From this line of evidence, the recent study by Xue et al.8 efficiently showed tumor regression upon p53 restoration. They transplanted embryonic liver progenitor cells (hepatoblasts) transduced with oncogenic Ras and with a tet-responsive (tet-off system) p53 short hairpin RNA (shp53mir) in athymic nude mice. Through this approach, they induced rapid development of ras-expressing hepatocellular carcinomas. This was performed in the absence of doxycycline (Dox), which resulted in a lack of wild-type (wt) p53 expression. After Dox treatment, ras-tumors exhibited a complete regression as endogenous p53 expression was restored by tet-off–induced shp53mir silencing.
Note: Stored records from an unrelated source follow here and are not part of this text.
(** * Document chatbot: chunker, vector store and answer generator

    A shallow embedding of [document_processor.py], [vector_store.py] and
    [chat_handler.py], with the properties of the specification proved
    (or refuted) against it.

    Python strings are sequences of Unicode code points; integers are
    unbounded.  Exceptions are modelled by [option]; the external
    services (embedding model, generative model, nearest-neighbour
    library, file system) are explicit parameters or explicit state. *)

From stdpp Require Import base gmap strings list.
From Stdlib Require Import ZArith QArith Lia Lqa List Ascii String Bool Sorted.
From Stdlib Require Import DecimalString.
Import ListNotations.

Local Open Scope Z_scope.

(* ===================================================================== *)
(** * Python strings *)
(* ===================================================================== *)

Module Py.

(** A character is a code point, a [str] a sequence of them. *)
Definition char := N.
Definition str := list char.

(** A literal of the source, read as code points. *)
Definition lit (s : string) : str :=
  List.map N_of_ascii (list_ascii_of_string s).

Definition len {A} (l : list A) : Z := Z.of_nat (List.length l).

(** [str.isspace] on one character, which is also the class [\s] of
    [re] on [str] patterns (CPython's [_PyUnicode_IsWhitespace]). *)
Definition is_space (c : char) : bool :=
  (((9 <=? c) && (c <=? 13)) || ((28 <=? c) && (c <=? 32))
   || (c =? 133) || (c =? 160) || (c =? 5760)
   || ((8192 <=? c) && (c <=? 8202))
   || (c =? 8232) || (c =? 8233) || (c =? 8239) || (c =? 8287)
   || (c =? 12288))%N.

Definition NL : char := 10%N.
Definition SP : char := 32%N.
Definition DOT : char := 46%N.
Definition SLASH : char := 47%N.

Definition is_newline (c : char) : bool := (c =? NL)%N.

(** [re.sub(cls+, rep, t)] for a character class [cls] and a one-character
    replacement: every maximal run of [cls] becomes one [rep].  The
    replacement is emitted at the last character of the run. *)
Fixpoint re_sub_runs (cls : char -> bool) (rep : char) (t : str) : str :=
  match t with
  | [] => []
  | c :: r =>
      if cls c then
        match r with
        | [] => [rep]
        | c' :: _ => if cls c' then re_sub_runs cls rep r
                     else rep :: re_sub_runs cls rep r
        end
      else c :: re_sub_runs cls rep r
  end.

(** [re.sub(cls, "", t)] for a character class: delete its members. *)
Definition re_sub_delete (cls : char -> bool) (t : str) : str :=
  List.filter (fun c => negb (cls c)) t.

(** [str.lstrip()], [str.rstrip()], [str.strip()]. *)
Fixpoint lstrip (t : str) : str :=
  match t with
  | [] => []
  | c :: r => if is_space c then lstrip r else t
  end.

Fixpoint rstrip (t : str) : str :=
  match t with
  | [] => []
  | c :: r =>
      match rstrip r with
      | [] => if is_space c then [] else [c]
      | r' => c :: r'
      end
  end.

Definition strip (t : str) : str := rstrip (lstrip t).

(** [t.rstrip(chars)] for a set of characters. *)
Fixpoint rstrip_chars (chars : char -> bool) (t : str) : str :=
  match t with
  | [] => []
  | c :: r =>
      match rstrip_chars chars r with
      | [] => if chars c then [] else [c]
      | r' => c :: r'
      end
  end.

(** Normalisation of a slice bound against a length: a negative bound
    counts from the end, and everything is clamped to [0, n]. *)
Definition clamp (n i : Z) : Z :=
  if i <? 0 then Z.max 0 (i + n) else Z.min i n.

(** [t[a:b]]. *)
Definition slice {A} (t : list A) (a b : Z) : list A :=
  let a' := clamp (len t) a in
  let b' := clamp (len t) b in
  firstn (Z.to_nat (b' - a')) (skipn (Z.to_nat a') t).

(** Highest position of [c] in [l], positions counted from [i]. *)
Fixpoint rfind_from (c : char) (l : str) (i : Z) : option Z :=
  match l with
  | [] => None
  | x :: r =>
      match rfind_from c r (i + 1) with
      | Some k => Some k
      | None => if (x =? c)%N then Some i else None
      end
  end.

(** [t.rfind(c, a, b)] for a one-character needle: the highest index in
    the slice [t[a:b]] holding [c], or [-1]. *)
Definition rfind (t : str) (c : char) (a b : Z) : Z :=
  match rfind_from c (slice t a b) (clamp (len t) a) with
  | Some k => k
  | None => -1
  end.

(** Truth value of a string: non-empty. *)
Definition truthy {A} (t : list A) : bool :=
  match t with [] => false | _ => true end.

End Py.

(* ===================================================================== *)
(** * document_processor.py *)
(* ===================================================================== *)

Module DocumentProcessor.
Import Py.

Section Chunker.

(** [str.isalnum] above ASCII is a table of the Unicode database, taken
    as a parameter. *)
Variable unicode_alnum : char -> bool.

(** The class [\w] of [re]: alphanumeric or underscore. *)
Definition is_word (c : char) : bool :=
  if (c <? 128)%N then
    (((48 <=? c) && (c <=? 57)) || ((65 <=? c) && (c <=? 90))
     || ((97 <=? c) && (c <=? 122)) || (c =? 95))%N
  else unicode_alnum c.

(** The punctuation [.,!?;:()-] of the allow-list. *)
Definition is_basic_punct (c : char) : bool :=
  ((c =? 46) || (c =? 44) || (c =? 33) || (c =? 63) || (c =? 59)
   || (c =? 58) || (c =? 40) || (c =? 41) || (c =? 45))%N.

(** The class [\w\s\.,!?;:()\-]; the pattern deletes its complement. *)
Definition allowed (c : char) : bool :=
  is_word c || is_space c || is_basic_punct c.

Definition clean_text (text : str) : str :=
  if negb (truthy text) then []
  else
    let text := re_sub_runs is_newline NL text in
    let text := re_sub_runs is_space SP text in
    let text := re_sub_delete (fun c => negb (allowed c)) text in
    strip text.

(** The end of the window that starts at [start]: the raw cut
    [start + chunk_size], moved back to a sentence, paragraph or word
    boundary past the middle of the window when the window does not reach
    the end of the text. *)
Definition window_end (text : str) (chunk_size start : Z) : Z :=
  let end_ := start + chunk_size in
  if end_ <? len text then
    let sentence_end := rfind text DOT start end_ in
    if sentence_end >? start + chunk_size / 2 then sentence_end + 1
    else
      let paragraph_end := rfind text NL start end_ in
      if paragraph_end >? start + chunk_size / 2 then paragraph_end + 1
      else
        let word_end := rfind text SP start end_ in
        if word_end >? start + chunk_size / 2 then word_end
        else end_
  else end_.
Tumor regression mediated by p53 did not involve apoptosis or necrosis but cellular senescence and activation of the innate immune response. The authors observed a strong production of proinflammatory cytokines which triggers neutrophil, macrophage, and natural killer cell infiltration in the peritumor and tumor areas after p53 restoration. This observation was associated with a strong expression of cellular senescence markers in tumors shortly after p53 restoration. Senescent cells express inflammatory cytokines, chemoattractants, and adhesion molecules9, 10 in order to facilitate recruitment and tumor targeting of immune cells.
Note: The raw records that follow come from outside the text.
(** * Optimal mouse grouping

    A shallow embedding of the group-size planner ([compute_group_sizes]),
    the input loader, the MILP model builder and the post-solve validation of
    the optimal-mouse-grouping program, with the properties its specification
    states about them, and of the main program around them (the saving of the
    model, the frame with the grouping, the number formats of the output
    file) with further properties of the code.

    Modelling conventions.
    - Python exceptions are values of [exn]; a function that can raise returns
      a [result].  [assert] statements are executed.
    - numpy's [int64] scalars and arrays are integers of [Z] and lists of [Z].
      For arguments below [2^62] in magnitude no operation of the planner
      leaves the signed 64-bit range, so no wrap-around is written out;
      Python integers outside that range take numpy's object path, which is
      not modelled.
    - [a / b] on two numpy integers is IEEE-754 binary64 division of the two
      converted operands; [Float64] models the conversion and the division
      with round-to-nearest-even on a 53-bit significand, in exact integer
      arithmetic.
    - The floating-point arithmetic of the model builder and of the solution
      validation (means, sums, [np.isclose]) is kept abstract in a class of
      operations, [Float64Ops]; the rationals give an executable instance.
    - The MILP solver and the file system are outside the program: the solver
      is a function from the model to the status and values it leaves, the
      Excel reader a function from a path to the frame it loads,
      [os.path.isdir] a function from a path to a Boolean.
    - A data frame is the list of its columns.  The models of [df.pop],
      [df.insert], [df[name] = column] and [get_loc] are those of a frame
      with distinct column names, the only frames that the properties of
      these operations are stated for.
    - The main program is modelled up to the frame that holds the grouping
      in its first column; of the tables, files and plot made from this frame
      only the number formats of the Excel sheets are modelled.
    - The meaning of a model ([feasible]) is that of a mixed-integer program,
      over the rationals. *)

From Stdlib Require Import ZArith Lia Lqa Bool String DecimalString QArith Qabs
  List Permutation.
Import ListNotations.
Local Open Scope Z_scope.

(** ** Python exceptions and results *)

Inductive exn : Type :=
| AssertionError
| AttributeError (msg : string)
| FileNotFoundError (msg : string)
| KeyError (msg : string)
| OverflowError (msg : string)
| TypeError (msg : string)
| ValueError (msg : string).

Inductive result (A : Type) : Type :=
| Ok (a : A)
| Raise (e : exn).

Arguments Ok {A} a.
Arguments Raise {A} e.

Definition bind {A B : Type} (r : result A) (k : A -> result B) : result B :=
  match r with
  | Ok a => k a
  | Raise e => Raise e
  end.
(** The second amplifier has two coefficients: ValueError, with the top
    row corrected. *)
Lemma run_short_coefficients_later_amplifier_witness :
  run secondShort
  = (Raise ValueError, withMaskedImage (ampStep (q 2) (q 3) topRow) secondShort).
Proof.
  apply (run_short_coefficients_later_amplifier secondShort
           [amp "top" topRow "PROPORTIONAL" [q 2; q 0; q 3]]
           (amp "bottom" bottomRow "PROPORTIONAL" [q 2; q 0]) [] true).
  - reflexivity.
  - reflexivity.
  - reflexivity.
  - simpl. lia.
Defined.

(** Two amplifiers over the top row: 1 becomes 3 and then 21. *)
Lemma run_overlap_corrects_repeatedly_witness :
  (run overlapping).1 = Ok tt ∧
  pixel (getImage (getMaskedImage (theExposure (run overlapping).2))) 0 0 = Some (q 21) ∧
  pixel (getImage (getMaskedImage (theExposure (run overlapping).2))) 1 0 = Some (q 3).
Proof.
  assert (Hsq : feqb (q 2) f0 = false) by reflexivity.
  assert (Hne : getAmps (getDetector (theExposure overlapping)) ≠ []) by discriminate.
  assert (Hall : Forall (fun a => getLinearityType a = "PROPORTIONAL" ∧
                                  take 3 (getLinearityCoeffs a) = [q 2; f0; q 3])
                        (getAmps (getDetector (theExposure overlapping))))
    by repeat constructor.
  assert (Hfit : Forall (fun a => fitsIn (mi_bbox (getMaskedImage (theExposure overlapping)))
                                         (getBBox a) = true)
                        (getAmps (getDetector (theExposure overlapping))))
    by repeat constructor.
  destruct (run_overlap_corrects_repeatedly overlapping (q 2) (q 3) Hsq Hne Hall Hfit)
    as [Hok Hpix].
  split; [exact Hok|]. split; [exact (Hpix 0%nat 0%nat)|exact (Hpix 1%nat 0%nat)].
Defined.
These data suggest that p53 expression coordinates the link between cellular senescence and the innate immune response in order to eliminate tumor cells by phagocytosis and cytotoxic mechanisms. This finding was further strengthened by the observation that depletion of macrophages, neutrophils, or natural killer cells by gadolinium or neutralizing antibodies delayed tumor clearance after p53 restoration. Additionally, in NOD/SCID (nonobese diabetic, severe combined immunodeficient) mice, no tumor regression upon p53 reactivation was observed although cellular senescence was induced. These results confirm the tight coordination between the senescence cell program and the innate immune system in eliminating ras-induced tumors. Interestingly, only transient p53 restoration was sufficient to irreversibly activate the cellular senescence program.
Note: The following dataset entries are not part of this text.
(** The latest writer found for a read: none when there is no prior writer,
    otherwise the prior writer of largest step. *)
Lemma latestWriter_result (r : Operation) (ops : list Operation) :
  match fst (latestWriter (transactionId r) (variable r) (step r) ops (None, (-1)%Z)) with
  | None => forall w, ~ ScheduleSpec.priorWriter ops r w
  | Some txId =>
      exists w, ScheduleSpec.latestPriorWriter ops r w /\ txId = transactionId w
  end.
Proof.
  destruct (latestWriter_scan r ops ops (None, (-1)%Z) (fun _ H => H))
    as (_ & Hbound & Hres).
  destruct Hres as [E|(w & Hw & Hp & E)]; rewrite E in *; simpl in *.
  - intros w Hp. pose proof Hp as (Hw & _). specialize (Hbound w Hw Hp). lia.
  - exists w. split; [|reflexivity]. split; [assumption|].
    intros w' Hp'. pose proof Hp' as (Hw' & _). specialize (Hbound w' Hw' Hp'). lia.
Qed.

Lemma latestPriorWriter_unique (ops : list Operation) (r w w' : Operation) :
  List.NoDup (map step ops) ->
  ScheduleSpec.latestPriorWriter ops r w ->
  ScheduleSpec.latestPriorWriter ops r w' -> w = w'.
Proof.
  intros Hs [Hp Hmax] [Hp' Hmax'].
  apply (distinct_step_inj ops); [assumption|apply Hp|apply Hp'|].
  specialize (Hmax w' Hp'). specialize (Hmax' w Hp). lia.
Qed.

(** What the checker decides for one operation of the schedule. *)
Lemma readIsClean_spec (ops : list Operation) (r : Operation) :
  List.NoDup (map step ops) ->
  Forall (fun o => transactionId o <> EmptyString) ops ->
  In r ops ->
  readIsClean ops (getOperationsByTransactionMap ops) r = true
  <-> (type r = R -> truthy (variable r) = true ->
       forall w, ScheduleSpec.latestPriorWriter ops r w ->
         ScheduleSpec.terminatesBefore ops A (transactionId w) (step r)
         \/ ScheduleSpec.terminatesBefore ops C (transactionId w) (step r)).
Proof.
  intros Hs Hids Hr. unfold readIsClean.
  destruct (OperationType_eqb (type r) R && truthy (variable r)) eqn:Hread.
  2:{ split; [|reflexivity]. intros _ Hty Hvar.
      apply OperationType_eqb_eq in Hty. rewrite Hty, Hvar in Hread. discriminate. }
  apply andb_true_iff in Hread as [Hty Hvar]. apply OperationType_eqb_eq in Hty.
  pose proof (latestWriter_result r ops) as Hlw.
  destruct (fst (latestWriter _ _ _ ops _)) as [txId|].
  2:{ split; [|reflexivity]. intros _ _ _ w [Hp _]. destruct (Hlw w Hp). }
  destruct Hlw as (w & Hlatest & ->).
  pose proof Hlatest as [(Hw & _) _].
  assert (Hne : nonEmpty (transactionId w) = true).
  { apply nonEmpty_true. exact (proj1 (List.Forall_forall _ _) Hids w Hw). }
  rewrite Hne, (getOperationsByTransactionMap_In ops w Hw).
  set (writerOps :=
         sortByStep
           (List.filter (fun op => String.eqb (transactionId op) (transactionId w)) ops)).
  (* the read is clean iff the writer terminated in time *)
  transitivity
    (ScheduleSpec.terminatesBefore ops A (transactionId w) (step r)
     \/ ScheduleSpec.terminatesBefore ops C (transactionId w) (step r)).
  2:{ split.
      - intros H _ _ w' Hw'.
        rewrite <- (latestPriorWriter_unique ops r w w' Hs Hlatest Hw'). exact H.
      - intros H. exact (H Hty Hvar w Hlatest). }
  (* the abort test *)
  assert (HA : match List.find (fun op => OperationType_eqb (type op) A) writerOps with
               | Some a => (step a <? step r)%nat
               | None => false
               end = true
               <-> ScheduleSpec.terminatesBefore ops A (transactionId w) (step r)).
  { rewrite (terminatesBefore_find ops A (transactionId w) (step r)).
    fold writerOps.
    destruct (List.find (fun op => OperationType_eqb (type op) A) writerOps) as [a|].
    - apply Nat.ltb_lt.
    - split; [discriminate|tauto]. }
  (* the commit test: the commit is not the read, so "not after" is "before" *)
  assert (HC : match List.find (fun op => OperationType_eqb (type op) C) writerOps with
               | None => false
               | Some c => negb (step r <? step c)%nat
               end = true
               <-> ScheduleSpec.terminatesBefore ops C (transactionId w) (step r)).
  { rewrite (terminatesBefore_find ops C (transactionId w) (step r)).
    fold writerOps.
    pose proof (ordered_find_least (fun op => OperationType_eqb (type op) C) writerOps
                  (sortByStep_ordered _)) as Hc.
    destruct (List.find (fun op => OperationType_eqb (type op) C) writerOps) as [c|];
      [|split; [discriminate|tauto]].
    destruct Hc as (Hin & Hf & _).
    apply sortByStep_In, filter_In in Hin as [Hin _].
    apply OperationType_eqb_eq in Hf.
    assert (step c <> step r).
    { intros E. apply (distinct_step_inj ops c r Hs Hin Hr) in E. congruence. }
    rewrite negb_true_iff, Nat.ltb_ge. lia. }
  rewrite <- HA, <- HC.
  destruct (match List.find (fun op => OperationType_eqb (type op) A) writerOps with
            | Some a => (step a <? step r)%nat
            | None => false
            end); intuition congruence.
Qed.

End Schedules.

(** Every parsed schedule has strictly increasing steps and non-empty
    transaction identifiers. *)
Lemma parseSchedule_well_formed (s : string) :
  StronglySorted lt (map step (Parser.parseSchedule s))
  /\ Forall (fun o => transactionId o <> EmptyString) (Parser.parseSchedule s).
Proof.
  rewrite parseSchedule_normalizedTokens. split; [apply parseTokens_sorted|].
  generalize 0%nat. induction (TokenSpec.normalizedTokens s) as [|t l IH];
    intros i; simpl; [constructor|].
  destruct (Parser.matchOperation _) as [[[ty num] var]|]; [|apply IH].
  constructor; [discriminate|apply IH].
Qed.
In a second study published in the same issue of Nature, Ventura et al.11 also demonstrate that p53 restoration results in tumor regression. However, in their work, induction of programmed cell death (apoptosis) was essential to trigger tumor clearance. The different p53-dependent mechanisms observed in these 2 studies might be best explained by the different nature of the applied tumor models and potential tissue-specific differences. Xue et al.8 induced hepatocellular carcinomas via oncogenic ras, whereas Ventura et al.11 accelerated autochthonous lymphoma and sarcoma formation, characteristic for p53 null mice after radiation shortly after birth. In their study, tumor regression was tissue dependent. Restoration of p53 in lymphomas triggered apoptosis, whereas in sarcomas cell cycle arrest was induced.11

These 2 reports highlight the critical role of wt p53 in regulating both apoptosis and cellular senescence during tumor regression, suggesting p53 restoration in tumor cells as a potential therapeutic target. However, before directly addressing this approach in humans it has to be stressed that both experimental models are artificial. In many human tumors, p53 expression is not deleted and mutant p53 versions are expressed, especially in hepatocellular carcinomas. At present, it is unclear if wt p53 expression in these tumors would really lead to senescence and activation of the innate immune response in order to trigger tumor regression. Therefore, the data presented in both studies are very promising for development of new treatment options, because transient activation of a single gene can reverse tumor growth by different cellular mechanisms. However, future studies are essential to test if this concept can be applied to a broader spectrum of tumors also in humans.